-- Exercise details --
Word for word, restate the entries below from their first line through the line that contains "Record SDL_FPoint (F".

Start of Provided information

(** ** Arithmetic of the layout code *)

(** The operations [calculateRect] and the presenter apply to [float]
    values: [+ - * /], the comparison [>] and the conversion of an [int]. *)
Class FloatArith (F : Type) : Type := {
  fadd : F -> F -> F;
  fsub : F -> F -> F;
  fmul : F -> F -> F;
  fdiv : F -> F -> F;
  fgt : F -> F -> bool;
  of_int : Z -> F
}.

(** IEEE 754 binary32, round to nearest even: 24 bits of precision,
    exponents below 128. *)
Module Binary32.
Definition prec : Z := 24.
Definition emax : Z := 128.
Definition float : Type := spec_float.

Definition add : float -> float -> float := SFadd prec emax.
Definition sub : float -> float -> float := SFsub prec emax.
Definition mul : float -> float -> float := SFmul prec emax.
Definition div : float -> float -> float := SFdiv prec emax.
(** [a > b] is false as soon as one side is a NaN. *)
Definition gt (a b : float) : bool := SFltb b a.
Definition of_Z (z : Z) : float := binary_normalize prec emax z 0 false.
End Binary32.

#[export] Instance binary32_arith : FloatArith Binary32.float := {
  fadd := Binary32.add;
  fsub := Binary32.sub;
  fmul := Binary32.mul;
  fdiv := Binary32.div;
  fgt := Binary32.gt;
  of_int := Binary32.of_Z
}.

(** The same operations without rounding, on the rationals. *)
Module Exact.
Definition gt (a b : Q) : bool := negb (Qle_bool a b).
End Exact.

#[export] Instance exact_arith : FloatArith Q := {
  fadd := Qplus;
  fsub := Qminus;
  fmul := Qmult;
  fdiv := Qdiv;
  fgt := Exact.gt;
  of_int := inject_Z
}.

(** ** Geometry *)

Record SDL_FPoint (F : Type) : Type := mkFPoint { px : F; py : F }.
Record SDL_FRect (F : Type) : Type := mkFRect { x : F; y : F; w : F; h : F }.

Arguments mkFPoint {F} _ _.
Arguments px {F} _.
Arguments py {F} _.
Arguments mkFRect {F} _ _ _ _.
Arguments x {F} _.
Arguments y {F} _.
Arguments w {F} _.
Arguments h {F} _.

Definition is_portrait (rotation : Z) : bool :=
  (rotation =? 90) || (rotation =? 270).

Section Layout.
Context {F : Type} `{FloatArith F}.

(** [calculateRect(rect, displayRect, rotation, videoRatio)]; the
    rectangle written through [rect] is the result. *)
Definition calculateRect (displayRect : SDL_FRect F) (rotation : Z)
    (videoRatio : F) : SDL_FRect F :=
  let mid := mkFPoint (fadd (x displayRect) (fdiv (w displayRect) (of_int 2)))
                      (fadd (y displayRect) (fdiv (h displayRect) (of_int 2))) in
  let adjustedWidth := w displayRect in
  let adjustedHeight := h displayRect in
  let '(adjustedWidth, adjustedHeight) :=
    if is_portrait rotation then
      if fgt adjustedHeight (fmul adjustedWidth videoRatio)
      then (fdiv adjustedHeight videoRatio, adjustedHeight)
      else (adjustedWidth, fmul adjustedWidth videoRatio)
    else
      if fgt adjustedWidth (fmul adjustedHeight videoRatio)
      then (adjustedWidth, fdiv adjustedWidth videoRatio)
      else (fmul adjustedHeight videoRatio, adjustedHeight) in
  let '(rw, rh) :=
    if is_portrait rotation
    then (adjustedHeight, adjustedWidth)
    else (adjustedWidth, adjustedHeight) in
  mkFRect (fsub (px mid) (fdiv rw (of_int 2)))
          (fsub (py mid) (fdiv rh (of_int 2)))
          rw rh.
End Layout.

(** ** Orientation *)

Inductive SDL_DisplayOrientation : Type :=
| SDL_ORIENTATION_UNKNOWN
| SDL_ORIENTATION_LANDSCAPE
| SDL_ORIENTATION_LANDSCAPE_FLIPPED
| SDL_ORIENTATION_PORTRAIT
| SDL_ORIENTATION_PORTRAIT_FLIPPED.

(** What the display subsystem answers: [SDL_GetDisplayForWindow] (0 on
    failure), [SDL_GetCurrentDisplayOrientation] and
    [SDL_GetRenderOutputSize] ([None] on failure). *)
Record display : Type := {
  windowDisplayID : Z;
  currOrientation : SDL_DisplayOrientation;
  renderOutputSize : option (Z * Z)
}.

(** The [switch] of [getOrientation], entered after [*orientation = 270]. *)
Definition orientation_angle (o : SDL_DisplayOrientation) : Z :=
  match o with
  | SDL_ORIENTATION_UNKNOWN
  | SDL_ORIENTATION_LANDSCAPE => 180
  | SDL_ORIENTATION_LANDSCAPE_FLIPPED => 0
  | SDL_ORIENTATION_PORTRAIT => 270
  | SDL_ORIENTATION_PORTRAIT_FLIPPED => 90
  end.

(** [getOrientation(&orientation)]: the returned flag, and the value of
    [*orientation] afterwards (untouched when the display is not found). *)
Definition getOrientation (d : display) (orientation : Z) : bool * Z :=
  if windowDisplayID d =? 0 then (false, orientation)
  else (true, orientation_angle (currOrientation d)).

(** [getScreenRect(&window_rect)]. *)
Definition getScreenRect {F : Type} `{FloatArith F} (d : display)
    (window_rect : SDL_FRect F) : bool * SDL_FRect F :=
  match renderOutputSize d with
  | None => (false, window_rect)
  | Some (width, height) =>
      (true, mkFRect (of_int 0) (of_int 0) (of_int width) (of_int height))
  end.

(** ** The shared image *)

(** A texture handle remembers the size it was created with; the pixel
    format (NV12) and the access mode are the same for all of them. *)
Record SDL_Texture : Type := { tex_w : Z; tex_h : Z }.

(** [struct image_s].  [data] is [None] for a null pointer and otherwise
    the heap block it points to; the mutex is implicit (see the header). *)
Record cImage : Type := mkImage {
  texture : option SDL_Texture;
  data : option (list byte);
  length : Z;
  width : Z;
  height : Z;
  videoRatio : Binary32.float;
  new : bool
}.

End of Provided information

-- Output for this exercise --
(** ** Arithmetic of the layout code *)

(** The operations [calculateRect] and the presenter apply to [float]
    values: [+ - * /], the comparison [>] and the conversion of an [int]. *)
Class FloatArith (F : Type) : Type := {
  fadd : F -> F -> F;
  fsub : F -> F -> F;
  fmul : F -> F -> F;
  fdiv : F -> F -> F;
  fgt : F -> F -> bool;
  of_int : Z -> F
}.

(** IEEE 754 binary32, round to nearest even: 24 bits of precision,
    exponents below 128. *)
Module Binary32.
Definition prec : Z := 24.
Definition emax : Z := 128.
Definition float : Type := spec_float.

Definition add : float -> float -> float := SFadd prec emax.
Definition sub : float -> float -> float := SFsub prec emax.
Definition mul : float -> float -> float := SFmul prec emax.
Definition div : float -> float -> float := SFdiv prec emax.
(** [a > b] is false as soon as one side is a NaN. *)
Definition gt (a b : float) : bool := SFltb b a.
Definition of_Z (z : Z) : float := binary_normalize prec emax z 0 false.
End Binary32.

#[export] Instance binary32_arith : FloatArith Binary32.float := {
  fadd := Binary32.add;
  fsub := Binary32.sub;
  fmul := Binary32.mul;
  fdiv := Binary32.div;
  fgt := Binary32.gt;
  of_int := Binary32.of_Z
}.

(** The same operations without rounding, on the rationals. *)
Module Exact.
Definition gt (a b : Q) : bool := negb (Qle_bool a b).
End Exact.

#[export] Instance exact_arith : FloatArith Q := {
  fadd := Qplus;
  fsub := Qminus;
  fmul := Qmult;
  fdiv := Qdiv;
  fgt := Exact.gt;
  of_int := inject_Z
}.

(** ** Geometry *)

Record SDL_FPoint (F : Type) : Type := mkFPoint { px : F; py : F }.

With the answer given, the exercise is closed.